[Dataset records]
◇ ◇ ◇
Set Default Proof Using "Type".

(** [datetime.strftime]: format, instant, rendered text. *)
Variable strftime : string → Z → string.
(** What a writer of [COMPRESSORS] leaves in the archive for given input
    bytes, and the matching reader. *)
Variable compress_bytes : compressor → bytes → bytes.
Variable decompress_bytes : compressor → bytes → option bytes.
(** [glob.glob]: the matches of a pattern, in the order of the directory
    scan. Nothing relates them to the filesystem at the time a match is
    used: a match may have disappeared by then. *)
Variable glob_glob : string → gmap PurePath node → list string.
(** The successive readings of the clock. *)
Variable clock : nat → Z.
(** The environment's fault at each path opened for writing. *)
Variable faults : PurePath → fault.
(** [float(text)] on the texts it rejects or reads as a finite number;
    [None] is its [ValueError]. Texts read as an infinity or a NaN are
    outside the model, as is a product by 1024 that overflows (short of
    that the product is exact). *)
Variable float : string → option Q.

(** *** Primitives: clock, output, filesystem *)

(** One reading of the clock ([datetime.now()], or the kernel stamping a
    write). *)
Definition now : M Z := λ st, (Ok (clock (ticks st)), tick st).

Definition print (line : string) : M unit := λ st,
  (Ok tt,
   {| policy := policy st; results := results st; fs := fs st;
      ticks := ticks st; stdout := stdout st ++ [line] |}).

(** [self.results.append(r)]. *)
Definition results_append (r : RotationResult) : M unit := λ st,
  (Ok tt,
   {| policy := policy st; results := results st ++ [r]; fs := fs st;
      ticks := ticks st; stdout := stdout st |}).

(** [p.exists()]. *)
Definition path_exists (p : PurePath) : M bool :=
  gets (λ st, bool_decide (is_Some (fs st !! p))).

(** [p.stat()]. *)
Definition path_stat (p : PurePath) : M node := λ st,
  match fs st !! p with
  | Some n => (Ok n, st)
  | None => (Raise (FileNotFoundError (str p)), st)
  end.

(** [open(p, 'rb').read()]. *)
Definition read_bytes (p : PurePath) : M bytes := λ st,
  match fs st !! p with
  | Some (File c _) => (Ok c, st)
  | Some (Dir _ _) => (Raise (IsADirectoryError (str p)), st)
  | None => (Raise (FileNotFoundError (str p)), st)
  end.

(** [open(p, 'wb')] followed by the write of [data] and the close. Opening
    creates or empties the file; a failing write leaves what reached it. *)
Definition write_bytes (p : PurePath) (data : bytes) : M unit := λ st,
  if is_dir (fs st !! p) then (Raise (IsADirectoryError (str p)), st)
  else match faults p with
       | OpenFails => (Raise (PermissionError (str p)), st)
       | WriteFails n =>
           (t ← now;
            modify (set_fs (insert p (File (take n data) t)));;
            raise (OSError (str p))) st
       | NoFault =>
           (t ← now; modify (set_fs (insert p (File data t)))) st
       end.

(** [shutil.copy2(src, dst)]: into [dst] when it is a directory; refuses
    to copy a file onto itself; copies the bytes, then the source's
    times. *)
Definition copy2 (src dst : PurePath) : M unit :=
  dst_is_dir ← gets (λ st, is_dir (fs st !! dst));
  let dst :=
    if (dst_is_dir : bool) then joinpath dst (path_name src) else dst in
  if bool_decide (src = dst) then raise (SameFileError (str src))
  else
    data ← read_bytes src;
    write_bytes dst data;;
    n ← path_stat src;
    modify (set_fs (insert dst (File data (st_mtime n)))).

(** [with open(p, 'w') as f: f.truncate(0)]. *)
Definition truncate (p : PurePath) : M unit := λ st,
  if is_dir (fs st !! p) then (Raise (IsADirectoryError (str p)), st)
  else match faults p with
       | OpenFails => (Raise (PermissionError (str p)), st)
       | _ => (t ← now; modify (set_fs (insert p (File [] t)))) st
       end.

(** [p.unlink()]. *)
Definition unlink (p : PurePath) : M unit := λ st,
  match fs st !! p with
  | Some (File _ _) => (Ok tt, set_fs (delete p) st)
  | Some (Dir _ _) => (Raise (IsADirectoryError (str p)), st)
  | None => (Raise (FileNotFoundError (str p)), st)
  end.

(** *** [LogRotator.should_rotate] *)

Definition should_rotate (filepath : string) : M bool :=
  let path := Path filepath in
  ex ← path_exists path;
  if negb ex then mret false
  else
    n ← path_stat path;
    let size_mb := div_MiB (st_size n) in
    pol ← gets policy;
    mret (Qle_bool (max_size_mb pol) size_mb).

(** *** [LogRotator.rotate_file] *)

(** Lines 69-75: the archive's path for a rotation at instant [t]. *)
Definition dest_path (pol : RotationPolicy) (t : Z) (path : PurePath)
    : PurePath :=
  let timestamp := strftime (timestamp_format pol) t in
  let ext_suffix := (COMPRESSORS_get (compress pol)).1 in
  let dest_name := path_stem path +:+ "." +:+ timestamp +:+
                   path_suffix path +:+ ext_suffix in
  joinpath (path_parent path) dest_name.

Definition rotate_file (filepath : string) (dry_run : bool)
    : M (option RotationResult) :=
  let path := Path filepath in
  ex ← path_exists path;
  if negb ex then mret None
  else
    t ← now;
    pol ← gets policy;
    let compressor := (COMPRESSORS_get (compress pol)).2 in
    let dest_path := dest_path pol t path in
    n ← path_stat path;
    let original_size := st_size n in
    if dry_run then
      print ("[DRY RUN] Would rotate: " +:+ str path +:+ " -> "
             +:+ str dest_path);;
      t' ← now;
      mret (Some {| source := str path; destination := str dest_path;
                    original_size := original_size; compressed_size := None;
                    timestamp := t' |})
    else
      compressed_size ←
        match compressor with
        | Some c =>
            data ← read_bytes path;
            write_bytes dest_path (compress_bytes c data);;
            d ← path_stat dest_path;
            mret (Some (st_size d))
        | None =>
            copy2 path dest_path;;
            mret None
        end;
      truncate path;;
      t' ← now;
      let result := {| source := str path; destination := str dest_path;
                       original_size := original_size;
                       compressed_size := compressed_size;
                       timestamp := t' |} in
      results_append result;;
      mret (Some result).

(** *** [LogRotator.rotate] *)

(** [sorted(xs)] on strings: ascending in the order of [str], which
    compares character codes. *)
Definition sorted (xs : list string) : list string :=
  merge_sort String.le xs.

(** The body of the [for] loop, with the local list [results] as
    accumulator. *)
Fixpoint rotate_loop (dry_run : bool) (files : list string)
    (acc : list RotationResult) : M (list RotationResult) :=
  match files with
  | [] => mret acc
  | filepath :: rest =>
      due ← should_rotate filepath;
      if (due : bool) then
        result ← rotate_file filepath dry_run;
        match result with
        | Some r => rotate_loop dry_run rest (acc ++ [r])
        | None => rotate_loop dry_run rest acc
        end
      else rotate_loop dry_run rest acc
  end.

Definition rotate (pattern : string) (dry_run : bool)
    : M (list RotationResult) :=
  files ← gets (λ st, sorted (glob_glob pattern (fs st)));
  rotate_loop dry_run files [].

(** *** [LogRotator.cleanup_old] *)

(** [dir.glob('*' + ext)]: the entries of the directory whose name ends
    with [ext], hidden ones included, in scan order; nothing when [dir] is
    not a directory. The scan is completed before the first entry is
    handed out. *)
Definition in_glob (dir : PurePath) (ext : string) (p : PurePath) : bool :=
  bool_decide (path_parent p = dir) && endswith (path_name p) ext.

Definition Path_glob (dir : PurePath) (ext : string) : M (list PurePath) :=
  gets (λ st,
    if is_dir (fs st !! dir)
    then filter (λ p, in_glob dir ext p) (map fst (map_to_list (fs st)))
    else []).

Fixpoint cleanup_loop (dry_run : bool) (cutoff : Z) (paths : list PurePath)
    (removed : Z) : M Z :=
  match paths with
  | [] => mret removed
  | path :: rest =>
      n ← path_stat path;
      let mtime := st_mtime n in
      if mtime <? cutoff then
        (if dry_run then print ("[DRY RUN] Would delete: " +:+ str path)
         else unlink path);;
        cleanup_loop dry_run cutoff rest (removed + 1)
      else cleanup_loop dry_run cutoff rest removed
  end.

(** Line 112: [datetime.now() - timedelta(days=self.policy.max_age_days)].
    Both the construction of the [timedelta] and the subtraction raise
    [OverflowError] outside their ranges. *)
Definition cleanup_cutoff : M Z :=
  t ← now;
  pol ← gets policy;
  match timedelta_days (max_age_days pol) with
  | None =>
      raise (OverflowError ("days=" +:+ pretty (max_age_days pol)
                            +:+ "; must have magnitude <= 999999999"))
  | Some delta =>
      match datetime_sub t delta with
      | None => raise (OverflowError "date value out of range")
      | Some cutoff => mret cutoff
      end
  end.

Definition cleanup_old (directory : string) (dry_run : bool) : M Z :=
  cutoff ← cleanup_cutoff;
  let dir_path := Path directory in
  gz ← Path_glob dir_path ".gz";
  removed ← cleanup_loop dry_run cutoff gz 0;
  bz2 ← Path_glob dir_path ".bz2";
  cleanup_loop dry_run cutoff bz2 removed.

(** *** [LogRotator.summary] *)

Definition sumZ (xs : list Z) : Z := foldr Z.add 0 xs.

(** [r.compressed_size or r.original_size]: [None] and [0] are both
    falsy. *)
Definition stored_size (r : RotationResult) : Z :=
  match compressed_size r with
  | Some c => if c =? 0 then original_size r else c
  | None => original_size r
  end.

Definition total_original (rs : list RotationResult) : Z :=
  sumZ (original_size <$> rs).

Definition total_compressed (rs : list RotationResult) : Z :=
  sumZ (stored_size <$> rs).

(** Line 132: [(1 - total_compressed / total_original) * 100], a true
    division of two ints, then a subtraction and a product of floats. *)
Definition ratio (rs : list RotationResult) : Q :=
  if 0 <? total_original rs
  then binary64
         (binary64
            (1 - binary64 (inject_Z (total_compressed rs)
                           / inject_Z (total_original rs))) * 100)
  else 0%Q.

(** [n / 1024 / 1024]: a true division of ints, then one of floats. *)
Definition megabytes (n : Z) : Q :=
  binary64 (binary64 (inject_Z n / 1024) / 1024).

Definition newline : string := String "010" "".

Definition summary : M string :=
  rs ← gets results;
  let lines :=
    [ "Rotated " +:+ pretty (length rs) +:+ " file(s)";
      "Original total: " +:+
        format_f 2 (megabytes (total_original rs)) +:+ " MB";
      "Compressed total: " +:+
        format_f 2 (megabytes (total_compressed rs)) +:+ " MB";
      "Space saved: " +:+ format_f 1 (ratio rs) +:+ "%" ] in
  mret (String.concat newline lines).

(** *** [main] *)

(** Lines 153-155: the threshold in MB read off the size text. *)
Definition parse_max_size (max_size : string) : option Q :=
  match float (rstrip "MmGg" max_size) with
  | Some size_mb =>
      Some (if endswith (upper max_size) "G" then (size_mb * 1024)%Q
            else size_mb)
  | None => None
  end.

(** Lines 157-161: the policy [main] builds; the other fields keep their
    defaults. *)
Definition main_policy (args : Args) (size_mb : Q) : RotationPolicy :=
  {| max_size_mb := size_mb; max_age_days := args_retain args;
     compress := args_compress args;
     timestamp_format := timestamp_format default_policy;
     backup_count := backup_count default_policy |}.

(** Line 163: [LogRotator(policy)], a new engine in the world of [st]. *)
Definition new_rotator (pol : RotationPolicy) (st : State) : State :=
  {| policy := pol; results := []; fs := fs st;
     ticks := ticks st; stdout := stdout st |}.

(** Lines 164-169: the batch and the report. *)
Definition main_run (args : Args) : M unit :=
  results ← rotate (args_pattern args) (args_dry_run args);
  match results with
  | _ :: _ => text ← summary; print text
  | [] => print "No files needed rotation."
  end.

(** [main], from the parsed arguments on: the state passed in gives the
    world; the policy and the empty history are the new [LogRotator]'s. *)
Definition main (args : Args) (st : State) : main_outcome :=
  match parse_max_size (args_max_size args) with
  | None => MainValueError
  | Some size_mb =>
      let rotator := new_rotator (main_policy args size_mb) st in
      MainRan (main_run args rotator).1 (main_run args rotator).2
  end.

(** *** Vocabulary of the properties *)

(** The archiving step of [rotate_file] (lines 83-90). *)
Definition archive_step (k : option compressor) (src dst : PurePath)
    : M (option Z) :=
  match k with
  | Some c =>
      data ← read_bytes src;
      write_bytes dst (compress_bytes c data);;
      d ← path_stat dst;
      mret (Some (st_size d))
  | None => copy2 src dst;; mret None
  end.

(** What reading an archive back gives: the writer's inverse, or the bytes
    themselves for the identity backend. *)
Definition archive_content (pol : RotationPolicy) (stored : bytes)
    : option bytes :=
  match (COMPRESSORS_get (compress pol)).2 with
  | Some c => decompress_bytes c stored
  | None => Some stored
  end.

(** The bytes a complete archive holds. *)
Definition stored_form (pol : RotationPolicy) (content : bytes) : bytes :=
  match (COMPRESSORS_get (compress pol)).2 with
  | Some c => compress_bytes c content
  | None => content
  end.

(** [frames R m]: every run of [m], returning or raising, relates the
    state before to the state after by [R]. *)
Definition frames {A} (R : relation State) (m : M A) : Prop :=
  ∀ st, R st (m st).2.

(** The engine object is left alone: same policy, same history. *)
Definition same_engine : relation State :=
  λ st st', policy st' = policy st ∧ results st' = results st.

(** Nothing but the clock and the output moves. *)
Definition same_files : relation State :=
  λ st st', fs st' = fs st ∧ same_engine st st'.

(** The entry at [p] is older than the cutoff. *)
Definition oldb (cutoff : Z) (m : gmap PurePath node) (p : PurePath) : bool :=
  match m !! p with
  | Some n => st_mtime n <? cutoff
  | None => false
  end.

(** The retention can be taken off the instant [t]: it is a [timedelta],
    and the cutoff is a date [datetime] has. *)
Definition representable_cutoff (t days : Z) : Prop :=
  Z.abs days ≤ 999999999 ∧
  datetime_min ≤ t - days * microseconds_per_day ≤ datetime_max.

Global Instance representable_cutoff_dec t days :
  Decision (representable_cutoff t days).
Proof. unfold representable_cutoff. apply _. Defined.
◇ ◇ ◇
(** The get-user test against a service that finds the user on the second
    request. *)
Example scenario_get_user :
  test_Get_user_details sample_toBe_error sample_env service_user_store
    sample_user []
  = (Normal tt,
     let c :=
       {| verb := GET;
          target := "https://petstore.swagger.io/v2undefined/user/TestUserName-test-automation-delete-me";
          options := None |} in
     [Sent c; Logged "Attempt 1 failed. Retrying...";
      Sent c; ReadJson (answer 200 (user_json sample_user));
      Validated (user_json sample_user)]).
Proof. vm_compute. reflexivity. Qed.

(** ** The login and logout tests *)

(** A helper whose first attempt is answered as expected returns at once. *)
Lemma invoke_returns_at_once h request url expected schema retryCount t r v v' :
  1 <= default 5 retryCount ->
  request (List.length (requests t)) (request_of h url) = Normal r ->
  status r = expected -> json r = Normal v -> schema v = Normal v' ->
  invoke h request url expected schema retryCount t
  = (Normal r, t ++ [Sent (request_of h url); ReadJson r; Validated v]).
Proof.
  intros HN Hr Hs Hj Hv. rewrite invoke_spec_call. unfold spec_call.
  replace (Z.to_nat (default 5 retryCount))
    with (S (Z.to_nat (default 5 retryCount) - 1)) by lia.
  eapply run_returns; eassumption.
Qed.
◇ ◇ ◇
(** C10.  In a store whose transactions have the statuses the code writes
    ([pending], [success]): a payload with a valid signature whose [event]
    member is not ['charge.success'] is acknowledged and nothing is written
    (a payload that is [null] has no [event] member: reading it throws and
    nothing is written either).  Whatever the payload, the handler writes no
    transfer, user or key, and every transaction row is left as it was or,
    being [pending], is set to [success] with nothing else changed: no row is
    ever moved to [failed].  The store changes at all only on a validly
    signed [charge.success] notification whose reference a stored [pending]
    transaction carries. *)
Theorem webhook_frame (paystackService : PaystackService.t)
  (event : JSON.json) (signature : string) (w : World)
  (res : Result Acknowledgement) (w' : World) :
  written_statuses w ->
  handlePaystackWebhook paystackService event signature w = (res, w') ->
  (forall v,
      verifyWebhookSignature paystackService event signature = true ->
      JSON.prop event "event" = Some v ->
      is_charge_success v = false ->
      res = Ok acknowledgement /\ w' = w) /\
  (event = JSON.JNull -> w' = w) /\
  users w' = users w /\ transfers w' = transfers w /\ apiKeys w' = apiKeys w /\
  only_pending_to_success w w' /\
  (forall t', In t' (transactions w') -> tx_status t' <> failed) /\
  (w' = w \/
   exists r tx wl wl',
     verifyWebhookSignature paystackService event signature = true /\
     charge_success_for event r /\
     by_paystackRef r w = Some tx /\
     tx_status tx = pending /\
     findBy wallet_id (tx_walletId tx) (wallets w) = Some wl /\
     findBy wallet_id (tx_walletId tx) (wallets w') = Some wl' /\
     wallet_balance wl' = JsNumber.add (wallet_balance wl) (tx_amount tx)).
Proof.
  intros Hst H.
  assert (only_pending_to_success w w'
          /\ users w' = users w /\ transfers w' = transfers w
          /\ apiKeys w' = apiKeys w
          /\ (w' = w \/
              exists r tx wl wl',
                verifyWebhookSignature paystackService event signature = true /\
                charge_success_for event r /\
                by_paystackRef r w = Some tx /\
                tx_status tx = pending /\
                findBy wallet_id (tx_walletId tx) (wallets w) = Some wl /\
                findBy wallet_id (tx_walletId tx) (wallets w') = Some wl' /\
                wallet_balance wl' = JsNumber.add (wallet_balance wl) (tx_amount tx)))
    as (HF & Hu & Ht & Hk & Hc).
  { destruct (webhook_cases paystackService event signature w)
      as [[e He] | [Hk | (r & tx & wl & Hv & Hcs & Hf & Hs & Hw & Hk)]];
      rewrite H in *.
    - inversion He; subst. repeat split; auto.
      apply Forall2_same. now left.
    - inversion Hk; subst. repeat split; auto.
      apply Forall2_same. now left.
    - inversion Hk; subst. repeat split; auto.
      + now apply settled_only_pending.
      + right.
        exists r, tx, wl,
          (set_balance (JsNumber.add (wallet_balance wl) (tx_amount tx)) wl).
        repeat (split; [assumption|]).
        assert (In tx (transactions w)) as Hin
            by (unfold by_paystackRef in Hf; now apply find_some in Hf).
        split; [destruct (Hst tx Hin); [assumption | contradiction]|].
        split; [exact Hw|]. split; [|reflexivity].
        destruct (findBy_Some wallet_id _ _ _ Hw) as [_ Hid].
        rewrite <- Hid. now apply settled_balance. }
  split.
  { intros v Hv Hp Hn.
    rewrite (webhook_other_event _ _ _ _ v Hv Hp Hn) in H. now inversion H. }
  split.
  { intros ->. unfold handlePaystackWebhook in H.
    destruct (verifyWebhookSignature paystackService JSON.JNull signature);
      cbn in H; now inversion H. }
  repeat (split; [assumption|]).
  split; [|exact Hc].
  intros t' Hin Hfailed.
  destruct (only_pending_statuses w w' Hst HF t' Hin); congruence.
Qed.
◇ ◇ ◇
#### What you will do
What is needed is a verbatim copy of every line in the records above from the one containing "n <? cutoff" down to the one containing "Proof. unfold representable_cutoff.", both included, and nothing more.

#### Completed exercise
  | Some n => st_mtime n <? cutoff
  | None => false
  end.

(** The retention can be taken off the instant [t]: it is a [timedelta],
    and the cutoff is a date [datetime] has. *)
Definition representable_cutoff (t days : Z) : Prop :=
  Z.abs days ≤ 999999999 ∧
  datetime_min ≤ t - days * microseconds_per_day ≤ datetime_max.

Global Instance representable_cutoff_dec t days :
  Decision (representable_cutoff t days).
Proof. unfold representable_cutoff. apply _. Defined.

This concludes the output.